Sept ans pour la régénération des sols

En Andalousie, la situation a poussé certains à se retrousser les manches et à se mettre au travail.

« Nous devons agir seuls dans la mesure du possible… et ne pas céder au destin », déclare Juan Antonio Merlos, 40 ans, propriétaire d’une ferme d’amandiers de 100 hectares dans les collines au-dessus de Velez-Blanco.

Avec une poignée d’agriculteurs d’une association appelée AlVelAl, Merlos a introduit de nouvelles pratiques « régénératives » depuis la reprise de la ferme de ses parents il y a trois ans, désormais certifiée biologique, dans le but de « stopper l’érosion des sols » en la région.

Ces agriculteurs utilisent désormais du fumier à la place des engrais chimiques, n’utilisent plus de pesticides « qui tuent les insectes », limitent le recours aux labours « qui détériorent le sol » et utilisent des végétaux pour recouvrir le sol afin de conserver l’humidité dans les rares cas où il des pluies.

« C’est un travail de longue haleine » utilisant des techniques qui existent depuis des années, dit Merlos en examinant quelques tiges d’orge plantées sous ses amandiers.

Mais cela ne l’empêche pas d’être optimiste.

« En théorie, il faut sept ans pour voir les résultats de l’agriculture régénérative. Mais j’ai déjà commencé à remarquer la différence dans le sol et les insectes », a-t-il déclaré à l’.

En plus d’inciter les agriculteurs à adopter de nouvelles pratiques, les associations environnementales poussent pour de nouvelles pratiques agricoles, en réduisant les surfaces irriguées et en utilisant des cultures moins consommatrices d’eau.
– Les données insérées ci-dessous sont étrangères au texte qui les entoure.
(** C29: for every interleaving of the PHP thread and the driver's callback, whether the callback
    of the future was free or taken, and whatever the program does with the future, its handles
    and its descriptor: no step touches a notifier that is freed or its closed descriptor; the
    descriptor is readable only if the future is resolved, and a descriptor that has been
    published is readable once the future is resolved and its callback has run; and when the
    object, the handles and the callback are gone, the notifier is freed. *)
Theorem notifier_contract f ls s :
  initial_future f -> notifier_run ls (watched f) = Some s ->
  fault s = false /\
  (readable (memory s) = true -> cass_future_ready s = true) /\
  (notifier_slot s = true -> cass_future_ready s = true -> io_thread s = None -> readable (memory s) = true) /\
  (object_alive s = false -> handles s = 0 -> io_thread s = None ->
   (registered_by_us s = true -> cass_future_ready s = true) -> memory s = None).
Proof.
  intros Hf Hrun. pose proof (notifier_run_inv ls _ _ (watched_inv f Hf) Hrun) as Hinv.
  pose proof Hinv as [Hfault Hh Hr Hp]. split_and!; [done| | |].
  - intros Hread. unfold phase_ok in Hp. rewrite !andb_true_iff, Hread in Hp.
    destruct Hp as [[_ Hp] _]. done.
  - intros Hslot Hready Hio. destruct (published_notifier s Hinv Hslot) as (n & -> & H). specialize (H Hready Hio). cbn. lia.
  - intros Halive Hh0 Hio Hcb. apply (references_none s Hinv).
    unfold phase_ok in Hp. rewrite !andb_true_iff, Halive in Hp. clear Hr Hh Hinv Hrun.
    unfold references, callback_refs, registered_by_us, cass_future_ready in *.
    destruct Hp as [[[[[[[[[[H1 H2] _] _] _] _] _] _] _] _] _].
    destruct (notifier_slot s), (php_thread s); try done. rewrite Hio, Hh0.
    destruct (future s) as [ [ [] [ [] |] ] |]; try done. by specialize (Hcb eq_refl).
Qed.

(** Example: the future is resolved between the registration of the callback and the second
    check, and the object is dropped before the callback has run. *)
Definition late_callback : list notifier_label :=
  [LEnsure; LEnsureStep true; LEnsureStep true; LEnsureStep true; LResolve; LEnsureStep true; LEnsureStep true;
   LEnsureStep true; LFree; LCallback; LCallback].

Definition pending_future : Future completion_callback := {| is_set_ := false; callback_ := None |}.

Lemma notifier_contract_witness :
  exists s, notifier_run late_callback (watched pending_future) = Some s /\ fault s = false /\ memory s = None.
Proof.
  destruct (notifier_run late_callback (watched pending_future)) as [s|] eqn:E; [|discriminate E].
  exists s. split; [done|].
  destruct (notifier_contract pending_future late_callback s ltac:(discriminate) E) as (H & _ & _ & Hfree).
  split; [exact H|]. vm_compute in E. injection E as <-. apply Hfree; reflexivity.
Defined.
(** Steps that leave the lists alone. *)
Lemma shape_frame s s' rl ll kl dl : shape s rl ll kl dl ->
  regs s' = regs s -> ready_head s' = ready_head s -> ready_tail s' = ready_tail s -> callers s' = callers s ->
  registered s' = registered s -> pending s' = pending s -> fresh_reg s' = fresh_reg s -> refs s' = refs s ->
  freed s' = freed s -> corrupt s' = corrupt s -> local_head (php s') = local_head (php s) ->
  (freed s = true -> php s' = PUser) -> 0 <= fd_counter s' -> shape s' rl ll kl dl.
Proof.
  intros [] Er Eh Et Ec Eg Ep Ef Es Ed Eo El Hf Hc. unfold live in *.
  constructor; unfold live; rewrite ?Er, ?Eh, ?Et, ?Ec, ?Eg, ?Ep, ?Ef, ?Es, ?Ed, ?Eo, ?El; auto.
  intros H. destruct (s_freed0 H) as (? & ? & _). auto.
Qed.

(** Steps of the PHP thread outside [reg_enqueue], which may take registrations out of the queue. *)
Lemma flow_gen s s' rl ll kl dl rl' ll' kl' dl' : flow s rl ll kl dl ->
  io s' = io s -> futures s' = futures s -> fresh_reg s' = fresh_reg s ->
  (forall x, x ∈ dl' -> x ∈ dl /\ enq s' x = enq s x) ->
  (forall x o, future_of s' x = Some o -> future_of s x = Some o) ->
  NoDup (rl' ++ ll' ++ concat kl') ->
  (forall x, x ∈ rl' ++ ll' ++ concat kl' <-> x ∈ rl ++ ll ++ concat kl /\ x ∈ dl') ->
  (forall x, x ∈ dl -> x ∉ dl' -> (forall t, ~ in_flight s t x) /\ io s !! x <> Some ECas /\ ~ waiting s x) ->
  php_enqueue_pc (php s) = None -> php_enqueue_pc (php s') = None ->
  php_adding (php s') = None -> (forall x, php_adding (php s) = Some x -> x ∉ dl') ->
  php_knows s' rl' dl' -> (forall t, mutex s' = Some t <-> locked s' t) -> (rl' <> [] -> waking s') ->
  (forall r pc, io s !! r = Some pc -> holds_lock pc = true -> pc <> EPush -> r ∈ rl') ->
  flow s' rl' ll' kl' dl'.
Proof.
  intros [] Ei Ef En Hdl Hfut Hnd HQ Hgone Hp Hp' Ha' Ha Hk Hm Hw Hio.
  assert (forall t r, in_flight s' t r <-> in_flight s t r) as Hfl.
  { intros [|r0] r; unfold in_flight, pc_of; [by rewrite Hp, Hp'|by rewrite Ei]. }
  assert (forall r, waiting s' r <-> waiting s r) as Hwt by (intros r; unfold waiting; by rewrite Ef).
  assert (forall t r, in_flight s t r -> r ∈ dl') as Hfd.
  { intros t r H. destruct (decide (r ∈ dl')) as [|Hn]; [done|]. exfalso.
    destruct (f_flight0 t r H). by destruct (Hgone r) as (Hg & _); [..|by apply (Hg t)]. }
  constructor; try done.
  - intros r [Hr Hd]%HQ. destruct (f_queue0 r Hr) as (_ & He & Hf). split; [done|]. split; [by rewrite (proj2 (Hdl r Hd))|].
    intros t. by rewrite Hfl.
  - intros r Hd He. destruct (Hdl r Hd) as [Hd0 E]. rewrite E in He. destruct (f_enqueued0 r Hd0 He) as [Hq|[t Ht]].
    + left. by apply HQ.
    + right. exists t. by apply Hfl.
  - intros t r H. apply Hfl in H. split; [by apply (Hfd t)|]. rewrite (proj2 (Hdl r (Hfd t r H))). by apply (f_flight0 t).
  - intros t t' r H H'. apply Hfl in H, H'. by apply (f_flight_one0 t t' r).
  - intros r. rewrite Ei. intros H. destruct (f_io_cas0 r H) as [Hd He].
    destruct (decide (r ∈ dl')) as [Hd'|Hn]; [split; [done|]; by rewrite (proj2 (Hdl r Hd'))|].
    exfalso. by destruct (Hgone r Hd Hn) as (_ & ? & _).
  - intros r pc. rewrite Ei. apply Hio.
  - intros r Hd He. destruct (Hdl r Hd) as [Hd0 E]. rewrite E in He. rewrite Ei, Hwt.
    destruct (f_idle0 r Hd0 He) as [H|[H|H]]; [|by auto|by auto]. exfalso. by apply (Ha r).
  - intros f fu r. rewrite Ef, En, Ei. intros Hf Hc. destruct (f_known0 f fu r Hf Hc) as (H1 & H2 & H3). split; [done|]. split; [eauto|].
    intros Hs. destruct (H3 Hs) as (Hd & He & Hi & _). assert (r ∈ dl') as Hd'.
    { destruct (decide (r ∈ dl')) as [|Hn]; [done|]. exfalso. destruct (Hgone r Hd Hn) as (_ & _ & Hw'). apply Hw'. by exists f, fu. }
    rewrite (proj2 (Hdl r Hd')), Ha'. done.
Qed.
Lemma reclaim_one s thrown head rl ll kl dl o b f : shape (set_php (reclaimed thrown head) s) rl ll kl dl ->
  flow (set_php (reclaimed thrown head) s) rl ll kl dl -> freed s = false ->
  forall r s1, reg_create o f b s = (r, s1) ->
  let s2 := change_reg r (fun g => set_next_ready None (set_enqueued true g)) s1 in
  let s3 := match last ll with Some t => change_reg t (set_next_ready (Some r)) s2 | None => s2 end in
  let head' := match last ll with Some _ => head | None => Some r end in
  shape (set_php (reclaimed thrown head') s3) rl (ll ++ [r]) kl (r :: dl) /\ flow (set_php (reclaimed thrown head') s3) rl (ll ++ [r]) kl (r :: dl).
Proof.
  intros Hs Hf Hfr r s1 Er s2 s3 head'.
  destruct (fresh_absent _ _ _ _ _ Hs) as [Hno Hnd].
  destruct (reg_create_ok o f b s dl) as (m & Er' & Hm & Hcore & Hnext & Hd); [apply Hs|apply (dl_nodup _ _ _ _ _ Hs)|done|].
  rewrite Er' in Er. injection Er as Hr Es1. cbn in Hnd. rewrite Hr in *. clear Er'.
  destruct (fresh_not_queued _ _ _ _ _ _ Hf Hnd) as (Hr1 & Hr2 & Hr3).
  pose proof (s_local _ _ _ _ _ Hs) as Hl. assert (local_head (reclaimed thrown head) = head) as Elh by (by destruct head). cbn in Hl. rewrite Elh in Hl.
  pose proof (f_nodup _ _ _ _ _ Hf) as Hndq.
  set (g2 := set_next_ready None (set_enqueued true (new_reg o f b (registered s)))).
  set (m2 := <[r := g2]> m).
  assert (s2 = set_regs m2 s1) as E2 by (subst s2; unfold change_reg, with_reg, put_reg; rewrite <- Es1; cbn [regs set_pending set_registered set_regs]; by rewrite Hm).
  assert (same_but r core (regs s) m2 /\ same_but r next_ready (regs s) m2) as [Hcore2 Hnext2].
  { split; intros x Hx; subst m2; rewrite lookup_insert_ne by congruence; auto. }
  assert (same links m m2) as Hlinks2.
  { subst m2. assert (g2 = (fun g => set_next_ready None (set_enqueued true g)) (new_reg o f b (registered s))) as -> by done.
    rewrite (ReactorInv.insert_alter (fun g => set_next_ready None (set_enqueued true g))) by done. by apply same_alter. }
  assert (m2 !! r = Some g2) as Hm2 by apply lookup_insert_eq.
  assert (exists m3, s3 = set_regs m3 s1 /\ same core m2 m3 /\ same links m2 m3 /\ chain m3 head' (ll ++ [r]) /\
    (forall l h, (forall x, x ∈ l -> x ∉ ll ++ [r]) -> chain m2 h l -> chain m3 h l)) as (m3 & E3 & Hcore3 & Hlinks3 & Hch & Hoth).
  { subst s3 head'. rewrite E2. destruct (snoc_cases ll) as [->|(l & t & ->)].
    - exists m2. split; [done|]. split; [done|]. split; [done|]. split; [|done]. cbn. split; [done|]. by exists g2.
    - rewrite last_snoc. assert (t ∈ l ++ [t]) as Ht by (apply elem_of_app; right; by left).
      assert (t <> r) as Htr by (by intros ->).
      assert (chain m2 head (l ++ [t])) as Hl2 by (by apply (chain_but r (regs s))).
      destruct (chain_live _ _ _ t Hl2 Ht) as [gt Hgt]. exists (<[t := set_next_ready (Some r) gt]> m2).
      split; [unfold change_reg, with_reg, put_reg; cbn [regs set_regs]; rewrite Hgt; by destruct s1|].
      rewrite (ReactorInv.insert_alter (set_next_ready (Some r))) by done. split; [by apply same_alter|]. split; [by apply same_alter|]. split.
      + rewrite <- (ReactorInv.insert_alter _ t gt), <- app_assoc by done. apply chain_snoc; try done; [|by exists g2].
        apply list.NoDup_app in Hndq as (_ & _ & Hndq). by apply list.NoDup_app in Hndq as (? & _).
      + intros l2 h Hl2'. apply chain_agree. intros x Hx. rewrite lookup_alter_ne; [done|]. intros <-. apply (Hl2' t Hx). apply elem_of_app. by left. }
  assert (forall x, x <> r -> core <$> regs s !! x = core <$> m3 !! x) as Hcore4 by (intros x Hx; by rewrite (Hcore2 x Hx), (Hcore3 x)).
  destruct (same_lookup core m2 m3 r g2 Hcore3 Hm2) as (g3 & Hm3 & Ecore). unfold core in Ecore. cbn in Ecore. injection Ecore as C1 C2 C3 C4 C5 C6.
  assert (local_head (reclaimed thrown head') = head') as Elh' by (by destruct head').
  set (s4 := set_php (reclaimed thrown head') s3). assert (s4 = set_php (reclaimed thrown head') (set_regs m3 s1)) as E4 by (subst s4; by rewrite E3).
  assert (forall (l : list nat), r ∉ l -> (forall x, x ∈ l -> x ∉ ll) -> forall x, x ∈ l -> x ∉ ll ++ [r]) as Hdis.
  { intros l Hrl Hll x Hx [Hin|Hin]%elem_of_app; [by apply (Hll x)|]. apply list_elem_of_singleton in Hin as ->. done. }
  apply list.NoDup_app in Hndq as (Hnrl & Hd1 & Hndq). apply list.NoDup_app in Hndq as (Hnll & Hd2 & Hnkl).
  rewrite <- Hr in *.
  assert (io s4 = io s /\ futures s4 = futures s /\ fresh_reg s4 = S (fresh_reg s) /\ regs s4 = m3 /\ php s4 = reclaimed thrown head' /\
    mutex s4 = mutex s /\ fd_counter s4 = fd_counter s) as (F1 & F2 & F3 & F4 & F5 & F6 & F7) by (rewrite E4, <- Es1; done).
  assert (registered s4 = Some (fresh_reg s) /\ pending s4 = pending s + 1 /\ refs s4 = refs s + 1 /\ freed s4 = freed s /\ corrupt s4 = corrupt s /\
    callers s4 = callers s /\ ready_head s4 = ready_head s /\ ready_tail s4 = ready_tail s) as (G1 & G2 & G3 & G4 & G5 & G6 & G7 & G8)
    by (rewrite E4, <- Es1; done).
  clearbody s4. split.
  - apply (shape_register (set_php (reclaimed thrown head) s) s4 rl ll kl dl (ll ++ [fresh_reg s]) g3); try done; rewrite ?F4, ?F5, ?G1, ?G7; try done.
    + by apply core_body.
    + by rewrite C3, C5.
    + destruct Hd as [q Hq]. exists q. apply (dseg_agree m2); [by apply same_agree|]. apply (dseg_agree m); [by apply same_agree|done].
    + apply Hoth; [apply Hdis; [done|]; intros x Hx Hin; apply (Hd1 x Hx), elem_of_app; by left|]. apply (chain_but (fresh_reg s) (regs s)); [done|done|apply Hs].
    + by rewrite Elh'.
    + pose proof (s_callers _ _ _ _ _ Hs) as Hc. cbn in Hc |- *. assert (forall x, x ∈ concat kl -> x ∉ ll ++ [fresh_reg s]) as Hdk.
      { apply Hdis; [done|]. intros x Hx Hin. by apply (Hd2 x Hin). }
      clear -Hc Hoth Hdk Hnext2. induction Hc as [|k l ks ls Hkl _ IH]; constructor; [|apply IH; intros x Hx; apply Hdk; cbn; apply elem_of_app; by right].
      assert (forall x, x ∈ l -> x ∉ ll ++ [fresh_reg s]) as Hx by (intros x Hx; apply Hdk; cbn; apply elem_of_app; by left).
      apply Hoth; [done|]. apply (chain_but (fresh_reg s) (regs s)); [done|intros Hin; apply (Hx _ Hin), elem_of_app; right; by left|done].
  - apply (flow_register (set_php (reclaimed thrown head) s) s4 rl ll kl dl (ll ++ [fresh_reg s]) true); try done; rewrite ?F4, ?F5; try done.
    + unfold enq. rewrite F4. cbn. rewrite Hm3. cbn. by rewrite C2.
    + rewrite <- app_assoc. cbn [app]. rewrite (app_assoc rl), <- Permutation_middle, <- app_assoc. apply NoDup_cons_2; [|apply Hf]. rewrite !elem_of_app. tauto.
    + intros x. rewrite !elem_of_app, list_elem_of_singleton. cbn. tauto.
    + by destruct head.
    + by destruct head'.
    + by destruct head.
    + by destruct head'.
    + unfold php_knows. rewrite F5. by destruct head'.
    + apply (unlocked_any _ s4 _ _ _ _ Hf); try done; [by destruct head|rewrite F5; by destruct head'].
    + intros Hne. apply (waking_any (set_php (reclaimed thrown head) s)); try done; [by apply Hf|by destruct head].
Qed.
« Nous devons ajuster nos besoins à la lumière des ressources en eau disponibles pour réduire l’exposition aux risques des personnes et de nos secteurs productifs en période de pénurie », a déclaré le Fonds mondial pour la nature.

Dans l’ensemble, del Barrio est d’accord.

« Il faut trouver un équilibre » pour assurer les besoins alimentaires sans mettre en danger les sols, a-t-il dit.

« Nous devons gérer le sol de manière à ce qu’il soit le plus durable possible » pour éviter le spectre d’une terre « sans vie ».